_PROVIDED ENTRIES_:
Lemma visit_all_updated ledger files url : forall st,
  died st = false ->
  updated_processed_files_log (visit_all ctx ledger files st) !! url
  = if decide (url ∈ completed_rounds (round_raises ctx ledger) files)
    then match extracted ctx ledger url with
         | Some (t, _) => Some t
         | None => updated_processed_files_log st !! url
         end
    else updated_processed_files_log st !! url.
Proof.
  induction files as [|u files IH]; intros st Hd.
  - cbn [completed_rounds]. unfold visit_all; cbn [fold_left].
    by rewrite decide_False by apply not_elem_of_nil.
  - rewrite visit_all_step by done. cbn [completed_rounds].
    destruct (round_raises ctx ledger u) eqn:Hr.
    + rewrite after_round_updated, Hr.
      by rewrite decide_False by apply not_elem_of_nil.
    + rewrite IH by (by rewrite after_round_died).
      rewrite after_round_updated, Hr.
      destruct (decide (u = url)) as [-> | Hne].
      * rewrite (decide_True (P := url ∈ url :: _)) by apply list_elem_of_here.
        destruct (extracted ctx ledger url) as [[t fd]|]; [| by destruct (decide _)].
        rewrite lookup_insert_eq. by destruct (decide _).
      * assert (match extracted ctx ledger u with
                | Some (t, _) => <[u := t]> (updated_processed_files_log st)
                | None => updated_processed_files_log st
                end !! url = updated_processed_files_log st !! url) as ->.
        { destruct (extracted ctx ledger u) as [[t fd]|]; [| done].
          by rewrite lookup_insert_ne. }
        destruct (decide (url ∈ completed_rounds _ files)) as [Hin | Hnin].
        -- by rewrite decide_True by (by apply list_elem_of_further).
        -- rewrite decide_False; [done |].
           intros [? | ?]%elem_of_cons; congruence.
Qed.

Lemma visit_all_nothing ledger files : forall st,
  (forall url, url ∈ files -> extracted ctx ledger url = None) ->
  data_to_append (visit_all ctx ledger files st) = data_to_append st /\
  updated_processed_files_log (visit_all ctx ledger files st)
  = updated_processed_files_log st /\
  died (visit_all ctx ledger files st) = died st.
Proof.
  induction files as [|u files IH]; intros st Hnone; [done |].
  rewrite visit_all_cons.
  destruct (IH (visit_file ctx ledger st u)) as (-> & -> & ->).
  { intros url Hin. apply Hnone. by apply list_elem_of_further. }
  destruct (died st) eqn:Hd; [by rewrite visit_file_dead |].
  rewrite visit_file_effect by done. unfold after_round.
  by rewrite (Hnone u) by apply list_elem_of_here.
Qed.

Lemma visit_all_without ledger url files : forall st,
  extracted ctx ledger url = None ->
  data_to_append (visit_all ctx ledger files st)
  = data_to_append
      (visit_all ctx ledger (List.filter (fun u => negb (String.eqb u url)) files) st) /\
  updated_processed_files_log (visit_all ctx ledger files st)
  = updated_processed_files_log
      (visit_all ctx ledger (List.filter (fun u => negb (String.eqb u url)) files) st).
Proof.
  intros st Hnone. revert st.
  assert (forall files st st',
            data_to_append st = data_to_append st' ->
            updated_processed_files_log st = updated_processed_files_log st' ->
            died st = died st' ->
            data_to_append (visit_all ctx ledger files st)
            = data_to_append (visit_all ctx ledger files st') /\
            updated_processed_files_log (visit_all ctx ledger files st)
            = updated_processed_files_log (visit_all ctx ledger files st')) as Hcongr.
  { clear. intros files. induction files as [|u files IH]; intros st st' Hda Hu Hd;
      [done |].
    rewrite !visit_all_cons.
    destruct (died st) eqn:Hds.
    - rewrite !visit_file_dead by congruence. by apply IH; [| | congruence].
    - rewrite !visit_file_effect by congruence.
      apply IH; rewrite ?after_round_data, ?after_round_updated, ?after_round_died;
        by rewrite ?Hda, ?Hu. }
  induction files as [|u files IH]; intros st; [done |].
  rewrite visit_all_cons. cbn [List.filter].
  destruct (String.eqb_spec u url) as [-> | Hne]; cbn [negb].
  - destruct (IH (visit_file ctx ledger st url)) as [-> ->].
    destruct (died st) eqn:Hd; [by rewrite visit_file_dead |].
    apply Hcongr; rewrite visit_file_effect by done; unfold after_round;
      by rewrite Hnone.
  - rewrite visit_all_cons. apply IH.
Qed.

Lemma clean_no_remote_call df u :
  ~ In (CallOpenBinary u) (printed (clean_and_filter_data df)).
Proof.
  unfold clean_and_filter_data. cbn [printed]. rewrite !in_app_iff.
  destruct (key_columns_exist _), (stage4_raises _); simpl; intuition discriminate.
Qed.

(** A download is attempted in a round exactly for the file of that
    round, and only when it is New or Modified. *)
Lemma open_binary_event ledger url u :
  In (CallOpenBinary u) (round_events ctx ledger url) <->
  u = url /\ exists t, time_last_modified ctx url = Some t /\
                       classify ledger url (isoformat t) <> Unchanged.
Proof.
  unfold round_events.
  destruct (time_last_modified ctx url) as [t|].
  2:{ simpl. split; [intuition discriminate | by intros (_ & ? & ? & _)]. }
  transitivity (u = url /\ classify ledger url (isoformat t) <> Unchanged);
    [| split; [intros [? ?]; eauto | intros (? & t' & [= <-] & ?); done]].
  assert (In (CallOpenBinary u) (processing_events ctx url) <-> u = url) as Hp.
  { unfold processing_events. cbn [In].
    destruct (open_binary ctx url) as [c|].
    - pose proof (process_excel_file_no_remote_call c u) as Hc.
      pose proof (clean_no_remote_call (fst (process_excel_file c)) u) as Hcl.
      rewrite in_app_iff.
      destruct (pd.empty _); cbn [In]; intuition congruence.
    - cbn [In]. intuition congruence. }
  destruct (classify ledger url (isoformat t)); cbn [In]; rewrite ?Hp;
    intuition congruence.
Qed.

Lemma extracted_lookup ledger ledger' url :
  ledger !! url = ledger' !! url ->
  extracted ctx ledger url = extracted ctx ledger' url.
Proof. intros H. unfold extracted, classify. by rewrite H. Qed.

Lemma extracted_stamp ledger url t file_data :
  extracted ctx ledger url = Some (t, file_data) ->
  exists stamp, time_last_modified ctx url = Some stamp /\ t = isoformat stamp.
Proof.
  unfold extracted. destruct (time_last_modified ctx url) as [stamp|]; [| done].
  cbn [mbind option_bind]. intros H. exists stamp. split; [done |].
  destruct (classify _ _ _); [| | done];
    destruct (open_binary ctx url); cbn [mbind option_bind] in H; try done;
    destruct (pd.empty _); congruence.
Qed.

Lemma extracted_unchanged ledger url stamp :
  time_last_modified ctx url = Some stamp ->
  ledger !! url = Some (isoformat stamp) ->
  extracted ctx ledger url = None.
Proof.
  intros Ht Hl. unfold extracted, classify. rewrite Ht, Hl. cbn [mbind option_bind].
  by rewrite bool_decide_eq_true_2.
Qed.

End Run.

Section RunFacts.

Variable ctx : ClientContext.
Variable disk : Disk.

Let all_excel_files := list_excel_files_recursive (root_folder ctx).

Lemma run_loop_eq :
  run_loop ctx disk
  = visit_all ctx (ledger_on disk) all_excel_files
      (mkLoop pd.DataFrame_new (ledger_on disk)
         ([FoundFiles (length all_excel_files)]
          ++ snd (load_processed_files_log (ledger_file disk))) false).
Proof.
  unfold run_loop, ledger_on, all_excel_files.
  by destruct (load_processed_files_log (ledger_file disk)).
Qed.

Lemma load_no_remote_call u :
  ~ In (CallOpenBinary u) (snd (load_processed_files_log (ledger_file disk))).
Proof.
  unfold load_processed_files_log.
  destruct (ledger_file disk) as [text|]; [destruct (json_load text) |];
    simpl; intuition discriminate.
Qed.

Lemma run_loop_out :
  out (run_loop ctx disk)
  = [FoundFiles (length all_excel_files)]
    ++ snd (load_processed_files_log (ledger_file disk))
    ++ flat_map (round_events ctx (ledger_on disk))
         (started_rounds (round_raises ctx (ledger_on disk)) all_excel_files).
Proof. rewrite run_loop_eq, visit_all_out by done. cbn [out]. by rewrite <- app_assoc. Qed.

Lemma run_loop_died :
  died (run_loop ctx disk)
  = existsb (round_raises ctx (ledger_on disk)) all_excel_files.
Proof. by rewrite run_loop_eq, visit_all_died. Qed.

Lemma run_loop_open_binary u :
  In (CallOpenBinary u) (out (run_loop ctx disk)) <->
  u ∈ started_rounds (round_raises ctx (ledger_on disk)) all_excel_files /\
  exists t, time_last_modified ctx u = Some t /\
            classify (ledger_on disk) u (isoformat t) <> Unchanged.
Proof.
  rewrite run_loop_out, !in_app_iff, in_flat_map. cbn [In].
  pose proof (load_no_remote_call u) as Hload. split.
  - intros [[? | []] | [? | (f & Hf & Hev)]]; [discriminate | done |].
    apply open_binary_event in Hev as [-> Ht].
    split; [by apply list_elem_of_In | done].
  - intros [Hin Ht]. right. right. exists u.
    split; [by apply list_elem_of_In | by apply open_binary_event].
Qed.

Lemma run_loop_updated url :
  updated_processed_files_log (run_loop ctx disk) !! url
  = if decide (url ∈ completed_rounds (round_raises ctx (ledger_on disk)) all_excel_files)
    then match extracted ctx (ledger_on disk) url with
         | Some (t, _) => Some t
         | None => ledger_on disk !! url
         end
    else ledger_on disk !! url.
Proof. by rewrite run_loop_eq, visit_all_updated. Qed.

Lemma commit_open_binary io st u :
  In (CallOpenBinary u) (snd (commit io disk st)) <-> In (CallOpenBinary u) (out st).
Proof.
  unfold commit. destruct (pd.empty (data_to_append st)); cbn [negb];
    [| destruct (write_master _ _ _)]; cbn [snd];
    rewrite in_app_iff; cbn [In]; intuition discriminate.
Qed.

Lemma commit_ledger io st :
  ledger_file (fst (commit io disk st))
  = if pd.empty (data_to_append st)
    then Some (json_iterencode (updated_processed_files_log st))
    else match write_master io (master_file disk) (data_to_append st) with
         | Written _ => Some (json_iterencode (updated_processed_files_log st))
         | ReadRaised | WriteRaised => ledger_file disk
         end.
Proof.
  unfold commit. destruct (pd.empty (data_to_append st)); cbn [negb].
  - cbn [fst ledger_file]. apply save_complete.
  - destruct (write_master _ _ _); cbn [fst ledger_file]; [apply save_complete | done..].
Qed.

Lemma run_etl_ledger io :
  ledger_file (fst (run_etl (Some ctx) io disk))
  = if died (run_loop ctx disk) then ledger_file disk
    else if pd.empty (data_to_append (run_loop ctx disk))
    then Some (json_iterencode (updated_processed_files_log (run_loop ctx disk)))
    else match write_master io (master_file disk)
                 (data_to_append (run_loop ctx disk)) with
         | Written _ =>
             Some (json_iterencode (updated_processed_files_log (run_loop ctx disk)))
         | ReadRaised | WriteRaised => ledger_file disk
         end.
Proof.
  cbn [run_etl]. destruct (died (run_loop ctx disk)); [done |]. apply commit_ledger.
Qed.

Lemma run_etl_open_binary io u :
  In (CallOpenBinary u) (snd (run_etl (Some ctx) io disk))
  <-> In (CallOpenBinary u) (out (run_loop ctx disk)).
Proof.
  cbn [run_etl]. destruct (died (run_loop ctx disk)).
  - cbn [snd]. rewrite in_app_iff. cbn [In]. intuition discriminate.
  - apply commit_open_binary.
Qed.

End RunFacts.

Lemma ledger_on_saved master processed_files :
  ledger_on (mkDisk (Some (json_iterencode processed_files)) master) = processed_files.
Proof.
  unfold ledger_on, load_processed_files_log. cbn [ledger_file].
  by rewrite json_roundtrip.
Qed.

Lemma ledger_on_encoded d processed_files :
  ledger_file d = Some (json_iterencode processed_files) ->
  ledger_on d = processed_files.
Proof. destruct d as [lf mf]. cbn [ledger_file]. intros ->. apply ledger_on_saved. Qed.

Lemma ledger_on_file d d' : ledger_file d = ledger_file d' -> ledger_on d = ledger_on d'.
Proof. unfold ledger_on. by intros ->. Qed.

(** The ledger a run leaves on disk has, at any URL, the entry of the
    ledger in memory at the end of the loop or the entry found before. *)
Lemma run_etl_ledger_entry ctx io disk url :
  ledger_on (fst (run_etl (Some ctx) io disk)) !! url
  = updated_processed_files_log (run_loop ctx disk) !! url \/
  ledger_on (fst (run_etl (Some ctx) io disk)) = ledger_on disk.
Proof.
  pose proof (run_etl_ledger ctx disk io) as H.
  destruct (died (run_loop ctx disk));
    [right; by apply ledger_on_file |].
  destruct (pd.empty (data_to_append (run_loop ctx disk)));
    [left; by rewrite (ledger_on_encoded _ _ H) |].
  destruct (write_master _ _ _);
    [left; by rewrite (ledger_on_encoded _ _ H) | right; by apply ledger_on_file..].
Qed.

_WHAT THE TASK REQUIRES_: Return every line of the records in which the word "assert" is found.

_EXERCISE OUTPUT_:
      * assert (match extracted ctx ledger u with
  assert (forall files st st',
  assert (In (CallOpenBinary u) (processing_events ctx url) <-> u = url) as Hp.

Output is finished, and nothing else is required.